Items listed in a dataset
(* ===== verification/Limiter.v ===== *)
(** * The limiter interface and its factory

    Models [src/internal/ratelimit/interface.go] and [factory.go]: the three
    limiters behind one interface, and the one a tier's algorithm names.  A
    method's clock readings, its own and the server's, come from one function
    [clk], in the order in which the method reads them. *)

From S2P Require Import Prelude Strconv Float64 Redis.
From S2P Require FixedWindow SlidingWindow TokenBucket.

(** The values of the interface type [Limiter]. *)
Inductive Limiter :=
  | LFixed (f : FixedWindow.FixedWindowLimiter)
  | LSliding (s : SlidingWindow.SlidingWindowLimiter)
  | LBucket (t : TokenBucket.TokenBucket).

Section limiter.
Context {R : Type} `{Redis R} `{Rfc3339.LocalZone}.

Definition sliding_clock (clk : nat → time) : SlidingWindow.clock :=
  {| SlidingWindow.c_now := clk 0%nat; SlidingWindow.c_rem := clk 1%nat; SlidingWindow.c_card := clk 2%nat;
     SlidingWindow.c_add := clk 3%nat; SlidingWindow.c_exp := clk 4%nat |}.

Definition bucket_clock (clk : nat → time) : TokenBucket.clock :=
  {| TokenBucket.c_get := clk 0%nat; TokenBucket.c_init := clk 1%nat;
     TokenBucket.c_now := clk 2%nat; TokenBucket.c_set := clk 3%nat |}.

Definition Allow (l : Limiter) (key : string) (clk : nat → time) : Comp R (bool * option redis_error) :=
  match l with
  | LFixed f => FixedWindow.Allow f key (clk 0%nat) (clk 1%nat) (clk 2%nat)
  | LSliding s => SlidingWindow.Allow s key (sliding_clock clk)
  | LBucket t => TokenBucket.Allow t key (bucket_clock clk)
  end.

Definition Remaining (l : Limiter) (key : string) (clk : nat → time) : Comp R (Z * option redis_error) :=
  match l with
  | LFixed f => FixedWindow.Remaining f key (clk 0%nat) (clk 1%nat)
  | LSliding s => SlidingWindow.Remaining s key (clk 0%nat) (clk 1%nat)
  | LBucket t => TokenBucket.Remaining t key (clk 0%nat) (clk 1%nat)
  end.

Definition Limit (l : Limiter) : Z :=
  match l with
  | LFixed f => FixedWindow.Limit f
  | LSliding s => SlidingWindow.Limit s
  | LBucket t => TokenBucket.Limit t
  end.

Definition Window (l : Limiter) : Comp R duration :=
  match l with
  | LFixed f => mret (FixedWindow.Window f)
  | LSliding s => mret (SlidingWindow.Window s)
  | LBucket t => TokenBucket.Window t
  end.

Definition Reset (l : Limiter) (key : string) (clk : nat → time) : Comp R (time * option redis_error) :=
  match l with
  | LFixed f => FixedWindow.Reset f key (clk 0%nat)
  | LSliding s => SlidingWindow.Reset s key (clk 0%nat) (clk 1%nat)
  | LBucket t => TokenBucket.Reset t key (clk 0%nat) (clk 1%nat)
  end.

(** [NewLimiter]; the division panics on a window below a second. *)
Definition NewLimiter (algorithm : string) (limit : Z) (window : duration) : Comp R Limiter :=
  if decide (algorithm = "sliding_window") then
    mret (LSliding (SlidingWindow.NewSlidingWindowLimiter limit window))
  else if decide (algorithm = "token_bucket") then
    refillRate ← int_div limit (f64_to_Z (Seconds window));
    mret (LBucket (TokenBucket.NewTokenBucket limit (if refillRate =? 0 then 1 else refillRate)))
  else mret (LFixed (FixedWindow.NewFixedWindow limit window)).
End limiter.

(** ** The token bucket of the factory *)

Definition bucket_rate (limit W : Z) : Z := Z.max 1 (limit / W).

Lemma NewLimiter_bucket {R} (limit W : Z) (r : R) :
  0 < W <= 9223372036 → 1 <= limit <= max_int64 →
  NewLimiter "token_bucket" limit (W * second) r =
    (r, Ret (LBucket (TokenBucket.NewTokenBucket limit (bucket_rate limit W)))).
Proof.
  intros HW Hl. unfold NewLimiter. rewrite decide_False, decide_True by done.
  rewrite Seconds_whole, f64_to_Z_int by lia. unfold int_div. destruct (Z.eqb_spec W 0); [lia|].
  rewrite Z.quot_div_nonneg by lia.
  assert (0 <= limit / W <= limit) by (split; [apply Z.div_pos; lia|apply Z.div_le_upper_bound; nia]).
  rewrite wrap64_id by int_solve. comp_unfold. unfold bucket_rate.
  do 4 f_equal. destruct (Z.eqb_spec (limit / W) 0); lia.
Qed.

(** A window of up to half an hour is refilled within the hour that Redis keeps
    a bucket. *)
Lemma bucket_rate_ok (limit W : Z) :
  0 < W <= 1800 → 1 <= limit <= 2 ^ 53 →
  1 <= bucket_rate limit W <= 2 ^ 53 ∧ limit <= 3600 * bucket_rate limit W.
Proof.
  intros HW Hl. unfold bucket_rate.
  pose proof (Z.mul_succ_div_gt limit W ltac:(lia)).
  assert (limit / W <= limit) by (apply Z.div_le_upper_bound; nia).
  split; [lia|]. nia.
Qed.

(** ** Properties *)

Section properties.
Context {R : Type} `{RedisReliable R} `{Rfc3339.LocalZone}.

(** Calls of a limiter one after the other, the [i]-th with the readings [clks i]. *)
Fixpoint calls (l : Limiter) (key : string) (clks : list (nat → time)) (r : R)
    : R * list (go (bool * option redis_error)) :=
  match clks with
  | [] => (r, [])
  | clk :: clks =>
      let '(r, b) := Allow l key clk r in
      let '(r, bs) := calls l key clks r in (r, b :: bs)
  end.

Lemma calls_bucket (t : TokenBucket.TokenBucket) (key : string) (clks : list (nat → time)) (r : R) :
  calls (LBucket t) key clks r = TokenBucket.tb_calls t key (bucket_clock <$> clks) r.
Proof.
  revert r. induction clks as [|clk clks IH]; intros r; [done|]. simpl.
  destruct (TokenBucket.Allow t key (bucket_clock clk) r) as [r1 b]. by rewrite IH.
Qed.

(** Calls that take no time, one a second from [T] on. *)
Definition every_second (T : time) (n : nat) : list (nat → time) :=
  (λ (i : nat) (_ : nat), T + Z.of_nat i * second) <$> seq 0 n.

Lemma every_second_spaced (T : time) (j n : nat) :
  let cs := bucket_clock <$> ((λ (i : nat) (_ : nat), T + Z.of_nat i * second) <$> seq j n) in
  T + Z.of_nat (j + n) * second <= max_int64 →
  TokenBucket.in_order (T + Z.of_nat j * second) cs ∧ TokenBucket.spaced_from cs.
Proof.
  revert j. induction n as [|n IH]; intros j cs Hmax; [done|].
  destruct (IH (S j)) as [Ho Hs]; [by rewrite Nat.add_succ_comm|]. unfold second in *.
  split; [simpl; split_and!; try lia|].
  - clear -Ho. destruct n; [done|]. simpl in *. split; [lia|]. by apply Ho.
  - clear -Hs. simpl. destruct n; [done|]. simpl in *. unfold second in *. split; [lia|]. done.
Qed.

(** The factory is total for the one-minute window of the middleware: each
    algorithm gets its limiter, any other name the fixed window, with the limit
    it was asked for; nothing panics. *)
Theorem new_limiter_minute (algorithm : string) (limit : Z) (r : R)
    (Hlimit : 1 <= limit <= max_int64) :
  ∃ l, NewLimiter algorithm limit minute r = (r, Ret l) ∧ Limit l = limit ∧
    match l with
    | LSliding s => algorithm = "sliding_window" ∧ SlidingWindow.window s = minute
    | LBucket t => algorithm = "token_bucket" ∧
        TokenBucket.refillRate t = if decide (limit < 60) then 1 else limit / 60
    | LFixed f => algorithm ≠ "sliding_window" ∧ algorithm ≠ "token_bucket" ∧ FixedWindow.window f = minute
    end.
Proof.
  destruct (decide (algorithm = "sliding_window")) as [->|Hs]; [eexists; by split_and!|].
  destruct (decide (algorithm = "token_bucket")) as [->|Ht].
  - change minute with (60 * second). rewrite NewLimiter_bucket by lia. eexists. split_and!; [done..|].
    split; [done|]. simpl. unfold bucket_rate. case_decide as Hd.
    + by rewrite Z.div_small by lia.
    + assert (1 <= limit / 60) by (apply Z.div_le_lower_bound; lia). lia.
  - unfold NewLimiter. rewrite !decide_False by done. eexists. by split_and!.
Qed.

(** A token bucket made by the factory admits a call every second, however
    low the limit: a limit below 60 a minute does not hold. *)
Theorem bucket_admits_one_a_second (limit : Z) (key : string) (T : time) (n : nat) (r : R)
    (Hlimit : 1 <= limit <= 2 ^ 53) (HT : 0 <= T) (Hmax : T + Z.of_nat n * second <= max_int64)
    (Hfresh : live T (TokenBucket.bucket_key key) (rd_db r) = None) :
  ∃ l, NewLimiter "token_bucket" limit minute r = (r, Ret l) ∧ Limit l = limit ∧
    (calls l key (every_second T n) r).2 = replicate n (Ret (true, None)).
Proof.
  change minute with (60 * second). rewrite NewLimiter_bucket by int_solve.
  eexists. split_and!; [done..|]. rewrite calls_bucket.
  destruct (bucket_rate_ok limit 60) as [Hrate _]; [lia..|].
  destruct (every_second_spaced T 0 n Hmax) as [Ho Hs]. rewrite Z.mul_0_l, Z.add_0_r in Ho.
  set (t := TokenBucket.NewTokenBucket limit (bucket_rate limit 60)).
  rewrite (TokenBucket.tb_calls_spaced t Hlimit Hrate key _ T
    {| TokenBucket.Tokens := f64_of_Z limit; TokenBucket.LastRefill := T |}).
  - unfold every_second. by rewrite !length_fmap, length_seq.
  - exact Ho.
  - right. split; [|exact Hs]. simpl. rewrite f64_of_Z_exact by lia. pose proof f64_scale_pos. nia.
  - by apply (TokenBucket.fresh_bucket t T).
Qed.
End properties.

(** ** Witnesses *)

#[local] Existing Instance Rfc3339.utc.

Lemma new_limiter_minute_witness :
  ∃ l, NewLimiter "token_bucket" 1000 minute (∅ : RefRedis) = (∅, Ret l) ∧ Limit l = 1000 ∧
    match l with LBucket t => TokenBucket.refillRate t = 16 | _ => False end.
Proof.
  destruct (new_limiter_minute (R := RefRedis) "token_bucket" 1000 ∅) as (l & Hl & Hlim & Hk).
  - unfold max_int64. lia.
  - exists l. split; [exact Hl|]. split; [exact Hlim|].
    destruct l as [f|s|t]; [by destruct Hk as (_ & [] & _)|by destruct Hk|exact (proj2 Hk)].
Defined.

(** A tier of one call a minute admits 61 calls in a minute. *)
Lemma bucket_admits_one_a_second_witness :
  ∃ l, NewLimiter "token_bucket" 1 minute (∅ : RefRedis) = (∅, Ret l) ∧ Limit l = 1 ∧
    (calls (R := RefRedis) l "a" (every_second minute 61) ∅).2 = replicate 61 (Ret (true, None)).
Proof.
  apply (bucket_admits_one_a_second (R := RefRedis) 1 "a" minute 61 ∅);
    [lia|vm_compute; discriminate|vm_compute; discriminate|reflexivity].
Defined.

| Exercise prompt |
The lines above, starting at the one with "else if decide" and ending at the one with "intros HW Hl. unfold NewLimiter.", are the only ones to return, exactly as written.

| Answer |
  else if decide (algorithm = "token_bucket") then
    refillRate ← int_div limit (f64_to_Z (Seconds window));
    mret (LBucket (TokenBucket.NewTokenBucket limit (if refillRate =? 0 then 1 else refillRate)))
  else mret (LFixed (FixedWindow.NewFixedWindow limit window)).
End limiter.

(** ** The token bucket of the factory *)

Definition bucket_rate (limit W : Z) : Z := Z.max 1 (limit / W).

Lemma NewLimiter_bucket {R} (limit W : Z) (r : R) :
  0 < W <= 9223372036 → 1 <= limit <= max_int64 →
  NewLimiter "token_bucket" limit (W * second) r =
    (r, Ret (LBucket (TokenBucket.NewTokenBucket limit (bucket_rate limit W)))).
Proof.
  intros HW Hl. unfold NewLimiter. rewrite decide_False, decide_True by done.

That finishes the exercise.